El Ángel asciende al mundo celeste el alma del Conde.
Destacar la figura del cura con roquete, que se sitúa de espaldas, es importante al mirar como el alma inmortal del Conde asciende a los cielos, representada como un suspiro (especie de feto) neblinoso que se introduce en la parte celestial en las manos de un ángel. Ese alma es el nexo de unión entre el mundo terrenal y celestial. 

Masa de cabezas de caballeros y monjes.
Además tenemos la masa de caballeros, con sublimes expresiones personalizadas, algunos contemplan con respeto y asombro el milagro del entierro, otros mirar el ascenso del alma del conde o, incluso, están adormilados y distraídos. Entre ellos se distingue a caballeros de la Orden de Santiago, por la cruz roja en su pecho. Son letrados, juristas, monjes y nobles, que serían grandes hombres de la época en Toledo, entre ellos se distingue con toda seguridad al jurista D. Antonio Covarrubias, con barba canosa.

Parte superior, bóveda celeste o más allá.
En la parte superior o celestial, marcada por un colorido fresco y deslumbrante y una iluminación que contrasta con la oscuridad de la parte inferior, por lo que nos indica que estamos ante la luz y la belleza del mundo celeste. El Greco representa también numerosos personajes, además del ángel que transporta el alma del Conde, tenemos a: Jesucristo, en la parte superior, vestido con una luminosa capa blanca, que irradia luz y desprende majestad, al estar entronizado como Juez supremo de vivos y muertos. A la izquierda esta representado San Pedro con sus llaves, que es exhortado por Jesucristo para abrir las puertas del cielo. Debajo de San Pedro, también a la izquierda, tenemos a la madre de Jesucristo, La Virgen, que acoge de forma maternal el alma del Conde Orgaz.

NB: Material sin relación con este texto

(* ===== verification/TierKasplex.v ===== *)
(** * The Kasplex tier classifier (accountant/src/tier_kasplex.rs)

    A wallet is Elite when one of three endpoints says so.  A call is one
    step with three clock readings and the endpoints' replies: the allocation
    engine, its only caller, classifies wallets one after another.  The
    breaker is the state machine of payout-krc20's quote module ([Rebate]),
    which the source duplicates. *)

From Stdlib Require Import Ascii.
From S2P Require Import Prelude Float64 Mass Db PayoutRepo PayoutSpec FeeModel DupGuard Domain Rebate.
Local Open Scope Z_scope.

Record KasplexConfig := {
  elite_krc20_threshold_base_units : Z; kx_ttl : Z; breaker_threshold : Z; breaker_cooldown : Z }.

Definition DEFAULT_ELITE_KRC20_THRESHOLD : Z := 10000000000000000.
Definition DEFAULT_TTL : Z := 300 * 1000000000.
Definition DEFAULT_BREAKER_THRESHOLD : Z := 5.
Definition DEFAULT_BREAKER_COOLDOWN : Z := 30 * 1000000000.
Definition KasplexConfig_default : KasplexConfig :=
  {| elite_krc20_threshold_base_units := DEFAULT_ELITE_KRC20_THRESHOLD; kx_ttl := DEFAULT_TTL;
     breaker_threshold := DEFAULT_BREAKER_THRESHOLD; breaker_cooldown := DEFAULT_BREAKER_COOLDOWN |}.

(** ** Replies *)

Inductive ClassifierError := Upstream | MalformedReply.

(** A request fails, or answers a status and a body that may not decode. *)
Inductive HttpReply (T : Type) := NoReply | Replied (status : Z) (rows : option (list T)).
Arguments NoReply {T}.
Arguments Replied {T} status rows.

Record NftRow := { nft_tick : string; token_id : string }.
Record Krc20Row := { kr_tick : string; balance : string; locked : string; dec : string }.

Definition body_rows {T} (r : HttpReply T) : result ClassifierError (list T) :=
  match r with
  | NoReply => Err Upstream
  | Replied status rows =>
      if negb (status =? 200) then Err Upstream
      else match rows with Some l => Ok l | None => Err MalformedReply end
  end.

Definition fetch_nft (r : HttpReply NftRow) : result ClassifierError bool :=
  rows ← body_rows r; Ok (match rows with [] => false | _ => true end).

Definition starts_with_zero (s : string) : bool := match s with String "0" _ => true | _ => false end.

Definition parse_base_units (s : string) : option Z :=
  match s with
  | EmptyString => None
  | _ =>
      if negb (String.eqb s "0") && starts_with_zero s then None
      else if negb (forallb is_ascii_digit (chars s)) then None
      else parse_unsigned u128_max s
  end.

Definition u128_checked_add (a b : Z) : option Z := if a + b <=? u128_max then Some (a + b) else None.

(** The loop over the rows, with its early return. *)
Fixpoint sum_holdings (threshold total : Z) (rows : list Krc20Row) : result ClassifierError bool :=
  match rows with
  | [] => Ok (threshold <=? total)
  | row :: rows =>
      match (bal ← parse_base_units (balance row); lock ← parse_base_units (locked row);
             t ← u128_checked_add total bal; u128_checked_add t lock) with
      | None => Err MalformedReply
      | Some total => if threshold <=? total then Ok true else sum_holdings threshold total rows
      end
  end.

Definition fetch_krc20 (cfg : KasplexConfig) (r : HttpReply Krc20Row) : result ClassifierError bool :=
  rows ← body_rows r; sum_holdings (elite_krc20_threshold_base_units cfg) 0 rows.

(** ** The classifier *)

Record CacheEntry := { tier : WalletTier; expires_at : Z }.
Record KasplexTierClassifier := { kx_cache : gmap string CacheEntry; kx_breaker : CircuitBreaker }.

Definition KasplexTierClassifier_new (cfg : KasplexConfig) : KasplexTierClassifier :=
  {| kx_cache := ∅; kx_breaker := CircuitBreaker_new (breaker_threshold cfg) (breaker_cooldown cfg) |}.

Definition cached (key : string) (now : Z) (c : KasplexTierClassifier) : option WalletTier * KasplexTierClassifier :=
  match kx_cache c !! key with
  | Some e =>
      if now <? expires_at e then (Some (tier e), c)
      else (None, {| kx_cache := delete key (kx_cache c); kx_breaker := kx_breaker c |})
  | None => (None, c)
  end.

Definition store (ttl : Z) (key : string) (t : WalletTier) (now : Z) (c : KasplexTierClassifier) : KasplexTierClassifier :=
  {| kx_cache := <[key := {| tier := t; expires_at := now + ttl |}]> (kx_cache c); kx_breaker := kx_breaker c |}.

Definition cache_len (c : KasplexTierClassifier) : nat := size (kx_cache c).
Definition clear_cache (c : KasplexTierClassifier) : KasplexTierClassifier :=
  {| kx_cache := ∅; kx_breaker := kx_breaker c |}.

Definition with_breaker (b : CircuitBreaker) (c : KasplexTierClassifier) : KasplexTierClassifier :=
  {| kx_cache := kx_cache c; kx_breaker := b |}.

(** A call: when the cache was read, the breaker asked and the outcome recorded, and the replies. *)
Record Probe := {
  pb_read : Z; pb_ask : Z; pb_done : Z;
  pb_nacho : HttpReply NftRow; pb_katclaim : HttpReply NftRow; pb_krc20 : HttpReply Krc20Row }.

Definition is_true (r : result ClassifierError bool) : bool := match r with Ok b => b | Err _ => false end.
Definition is_err (r : result ClassifierError bool) : bool := match r with Ok _ => false | Err _ => true end.

Definition classify (cfg : KasplexConfig) (wallet : string) (p : Probe) (c : KasplexTierClassifier)
    : WalletTier * KasplexTierClassifier :=
  match cached wallet (pb_read p) c with
  | (Some t, c) => (t, c)
  | (None, c) =>
      if negb (allows_request (kx_breaker c) (pb_ask p)) then (Standard, c)
      else
        let nacho := fetch_nft (pb_nacho p) in
        let katclaim := fetch_nft (pb_katclaim p) in
        let krc20 := fetch_krc20 cfg (pb_krc20 p) in
        let any_elite := is_true nacho || is_true katclaim || is_true krc20 in
        let any_err := is_err nacho || is_err katclaim || is_err krc20 in
        if any_elite then (Elite, store (kx_ttl cfg) wallet Elite (pb_done p) (with_breaker (on_success (kx_breaker c)) c))
        else if negb any_err then
          (Standard, store (kx_ttl cfg) wallet Standard (pb_done p) (with_breaker (on_success (kx_breaker c)) c))
        else (Standard, with_breaker (on_failure (pb_done p) (kx_breaker c)) c)
  end.

(** ** Holdings *)

Definition holding (row : Krc20Row) : option Z :=
  bal ← parse_base_units (balance row); lock ← parse_base_units (locked row); Some (bal + lock).

(** The rows read so far are well formed and add up to the threshold. *)
Definition holds (threshold : Z) (rows : list Krc20Row) : Prop :=
  ∃ hs, mapM holding rows = Some hs ∧ threshold ≤ sumZ hs.

Lemma parse_digits_le max acc s n : 0 ≤ acc ≤ max → parse_digits max acc s = Some n → 0 ≤ n ≤ max.
Proof.
  revert acc. induction s as [|c s IH]; intros acc Ha H; simpl in H; [by simplify_eq|].
  apply bind_Some in H as (d & Hd & H). case_bool_in H; [|done]. apply Z.leb_le in E.
  unfold digit_of in Hd. case_bool_in Hd; [|done]. simplify_eq. bool_hyps. eapply IH in H; lia.
Qed.

Lemma parse_base_units_range s n : parse_base_units s = Some n → 0 ≤ n ≤ u128_max.
Proof.
  unfold parse_base_units. intros H. destruct s as [|c s]; [done|]. do 2 (case_bool_in H; [done|]).
  unfold parse_unsigned in H. case_bool_in H; [destruct s; [done|]|]; by eapply parse_digits_le in H; [|mlia].
Qed.

Lemma sum_holdings_spec threshold rows total b : 0 ≤ total → sum_holdings threshold total rows = Ok b →
  if b then ∃ k, holds (threshold - total) (take k rows)
  else ∃ hs, mapM holding rows = Some hs ∧ total + sumZ hs < threshold.
Proof.
  revert total. induction rows as [|row rows IH]; intros total Ht H; simpl in H.
  - injection H as <-. destruct (Z.leb_spec threshold total); [exists 0%nat|]; exists []; (split; [done|unfold sumZ; simpl; lia]).
  - destruct (parse_base_units (balance row)) as [bal|] eqn:E1; simpl in H; [|done].
    destruct (parse_base_units (locked row)) as [lock|] eqn:E2; simpl in H; [|done].
    unfold u128_checked_add in H. case_bool_in H; simpl in H; [|done]. case_bool_in H; simpl in H; [|done].
    assert (holding row = Some (bal + lock)) as Eh by (unfold holding; by rewrite E1, E2).
    apply parse_base_units_range in E1, E2. case_bool_in H.
    + injection H as <-. exists 1%nat. exists [bal + lock]. simpl. rewrite Eh. simpl.
      split; [done|]. unfold sumZ; simpl. bool_hyps; lia.
    + apply IH in H; [|lia]. destruct b.
      * destruct H as (k & hs & Hk & Hs). exists (S k), (bal + lock :: hs). simpl. rewrite Eh. simpl. rewrite Hk. simpl.
        split; [done|]. unfold sumZ in *; simpl. lia.
      * destruct H as (hs & Hk & Hs). exists (bal + lock :: hs). simpl. rewrite Eh. simpl. rewrite Hk. simpl. split; [done|].
        unfold sumZ in *; simpl. lia.
Qed.

(** ** Evidence *)

(** What a call's replies establish: Elite when one endpoint says so, Standard when all deny it. *)
Definition evidence (cfg : KasplexConfig) (p : Probe) : option WalletTier :=
  let rs := [fetch_nft (pb_nacho p); fetch_nft (pb_katclaim p); fetch_krc20 cfg (pb_krc20 p)] in
  if existsb is_true rs then Some Elite else if existsb is_err rs then None else Some Standard.

(** A token of a collection, or holdings at the threshold: what [Elite] stands for. *)
Definition elite_evidence (cfg : KasplexConfig) (p : Probe) : Prop :=
  (∃ row rows, pb_nacho p = Replied 200 (Some (row :: rows))) ∨
  (∃ row rows, pb_katclaim p = Replied 200 (Some (row :: rows))) ∨
  (∃ rows k, pb_krc20 p = Replied 200 (Some rows) ∧ holds (elite_krc20_threshold_base_units cfg) (take k rows)).

Lemma body_rows_Ok {T} (r : HttpReply T) l : body_rows r = Ok l → r = Replied 200 (Some l).
Proof.
  unfold body_rows. intros H. destruct r as [|status rows]; [done|]. case_bool_in H; [done|]. apply negb_false_iff, Z.eqb_eq in E.
  destruct rows; simplify_eq. done.
Qed.

Lemma fetch_nft_true r : is_true (fetch_nft r) = true → ∃ row rows, r = Replied 200 (Some (row :: rows)).
Proof.
  unfold fetch_nft. destruct (body_rows r) as [l|] eqn:E; simpl; [|done]. apply body_rows_Ok in E as ->.
  destruct l; [done|]. eauto.
Qed.

Lemma fetch_krc20_true cfg r : is_true (fetch_krc20 cfg r) = true →
  ∃ rows k, r = Replied 200 (Some rows) ∧ holds (elite_krc20_threshold_base_units cfg) (take k rows).
Proof.
  unfold fetch_krc20. destruct (body_rows r) as [l|] eqn:E; simpl; [|done]. apply body_rows_Ok in E as ->.
  destruct (sum_holdings _ 0 l) as [b|] eqn:S; simpl; [|done]. intros ->. apply sum_holdings_spec in S as [k Hk]; [|done].
  exists l, k. by rewrite Z.sub_0_r in Hk.
Qed.

Lemma evidence_Elite cfg p : evidence cfg p = Some Elite → elite_evidence cfg p.
Proof.
  unfold evidence. destruct (existsb is_true _) eqn:E; [intros _|by case_bool]. simpl in E.
  apply orb_true_iff in E as [?|E]; [left; by apply fetch_nft_true|].
  apply orb_true_iff in E as [?|E]; [right; left; by apply fetch_nft_true|].
  rewrite orb_false_r in E. right; right. by apply fetch_krc20_true.
Qed.

(** [classify] in terms of the evidence. *)
Lemma classify_eq cfg wallet p c : classify cfg wallet p c =
  match cached wallet (pb_read p) c with
  | (Some t, c) => (t, c)
  | (None, c) =>
      if negb (allows_request (kx_breaker c) (pb_ask p)) then (Standard, c)
      else match evidence cfg p with
           | Some t => (t, store (kx_ttl cfg) wallet t (pb_done p) (with_breaker (on_success (kx_breaker c)) c))
           | None => (Standard, with_breaker (on_failure (pb_done p) (kx_breaker c)) c)
           end
  end.
Proof.
  unfold classify, evidence. destruct (cached wallet (pb_read p) c) as [[t|] c']; [done|].
  destruct (negb (allows_request _ _)); [done|]. cbn [existsb].
  destruct (fetch_nft (pb_nacho p)) as [[]|], (fetch_nft (pb_katclaim p)) as [[]|], (fetch_krc20 cfg (pb_krc20 p)) as [[]|]; done.
Qed.

(** The classifier after a history of calls, the newest first. *)
Definition after_calls (cfg : KasplexConfig) (calls : list (string * Probe)) : KasplexTierClassifier :=
  foldr (λ call c, (classify cfg call.1 call.2 c).2) (KasplexTierClassifier_new cfg) calls.

Definition cache_backed (cfg : KasplexConfig) (calls : list (string * Probe)) (c : KasplexTierClassifier) : Prop :=
  ∀ w e, kx_cache c !! w = Some e →
    ∃ p, (w, p) ∈ calls ∧ evidence cfg p = Some (tier e) ∧ expires_at e = pb_done p + kx_ttl cfg.

Lemma cached_backed cfg calls w now c : cache_backed cfg calls c → cache_backed cfg calls (cached w now c).2.
Proof.
  intros Hc w' e. unfold cached. destruct (kx_cache c !! w) as [x|] eqn:E; [|apply Hc]. case_bool; [apply Hc|]. simpl.
  intros [_ H]%lookup_delete_Some. by apply Hc.
Qed.

Lemma cache_backed_cons cfg calls call c : cache_backed cfg calls c → cache_backed cfg (call :: calls) c.
Proof. intros Hc w e H. destruct (Hc w e H) as (p & ? & ?). exists p. split; [by right|done]. Qed.

Lemma after_calls_backed cfg calls : cache_backed cfg calls (after_calls cfg calls).
Proof.
  induction calls as [|[w p] calls IH]; [intros w e H; simpl in H; by rewrite lookup_empty in H|]. simpl. rewrite classify_eq.
  pose proof (cached_backed cfg calls w (pb_read p) _ IH) as Hc.
  destruct (cached w (pb_read p) _) as [[t|] c]; simpl in Hc; [by apply cache_backed_cons|].
  destruct (negb _); [by apply cache_backed_cons|]. destruct (evidence cfg p) as [t|] eqn:E; [|by apply cache_backed_cons].
  intros w' e H. simpl in H. apply lookup_insert_Some in H as [[<- <-]|[_ H]]; [exists p; split; [by left|done]|].
  destruct (Hc w' e H) as (p' & ? & ?). exists p'. split; [by right|done].
Qed.

(** C37: After any history of calls, a wallet is classified Elite only on evidence that it holds a
    token of one of the collections or NACHO at the threshold, from this call or from one whose
    cached result has not expired; an unexpired definitive result is returned as it is; and a
    call without a definitive result falls back to Standard and caches nothing. *)
Theorem elite_needs_evidence cfg calls wallet p :
  let c := after_calls cfg calls in
  let '(t, c') := classify cfg wallet p c in
  (t = Elite → ∃ p', ((wallet, p') ∈ calls ∧ pb_read p < pb_done p' + kx_ttl cfg ∨ p' = p) ∧ elite_evidence cfg p') ∧
  (∀ e, kx_cache c !! wallet = Some e → pb_read p < expires_at e → t = tier e) ∧
  (evidence cfg p = None → kx_cache c' ⊆ kx_cache c).
Proof.
  simpl. pose proof (after_calls_backed cfg calls) as Hb. rewrite classify_eq. set (c := after_calls cfg calls) in *.
  unfold cached. destruct (kx_cache c !! wallet) as [e|] eqn:E.
  - destruct (Z.ltb_spec (pb_read p) (expires_at e)) as [Hlt|Hge].
    + destruct (Hb _ _ E) as (p' & Hin & He & Hx). split_and!; [|by intros ? [= <-]|done].
      intros Ht. exists p'. rewrite Ht in He. split; [left; split; [done|lia]|by apply evidence_Elite].
    + simpl. assert (delete wallet (kx_cache c) ⊆ kx_cache c) by apply delete_subseteq.
      destruct (allows_request _ _); simpl; [destruct (evidence cfg p) as [t|] eqn:He|]; simpl;
        (split_and!; [|intros ? [= <-] ?; lia|done]); intros [= ->]; exists p; split; [by right|by apply evidence_Elite].
  - destruct (allows_request _ _); simpl; [destruct (evidence cfg p) as [t|] eqn:He|]; simpl;
      (split_and!; [|done|done]); intros [= ->]; exists p; split; [by right|by apply evidence_Elite].
Qed.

San Pedro con las llaves y la Virgen con gesto maternal.
Al otro lado, tenemos a San Juan Bautista arrodillado que junto con el grupo de Bienaventurados, que miran con sereno candor y devoción a Jesucrito. Entre los Bienaventurados encontramos a Santo Tomás, San Pablo, y destaca la presencia de Felipe II, el monarca que había despreciado la obra del Greco. Es magnífico como El Greco resume el ideal cristiano de vida eterna, y como nos hace participes del milagro y la esperanza.

San Juan Bautista y los Bienaventurados.
El entierro del Conde Orgaz nos presenta la mejor y más madura versión del Greco, uno de los genios de la pintura (no reconocido hasta principios del siglo XX). Es la sublimación de su constante búsqueda de expresiones místicas, de las formas huesudas, de los paños que flotan, de la sensación de adelgazamiento y de los escorzos imposibles. Abandona el fondo, no existente profundidad en la escena (algo propio del Manierismo) nos da la sensación de que las figuras flotan, como formas etéreas e ingrávidas, para Eugenio D’ors es “el pintor de las formas que vuelan”. Se concentra en los rostros y penetra a través de la expresión triste de los ojos en el fondo del alma. La luz es totalmente irreal y le sirve para separar las dos partes del cuadro, estamos ante el imperio de los colores brillantes y las luces etéreas, que salen de las vestimentas. En definitiva, otro gran icono universal de un genio incomprendido y transgresor, que ha marcado la mirada del hombre, o al menos la mía, desde la primera vez que tuve la suerte de entran en esa capilla de la Iglesia de Santo Tomé de Toledo.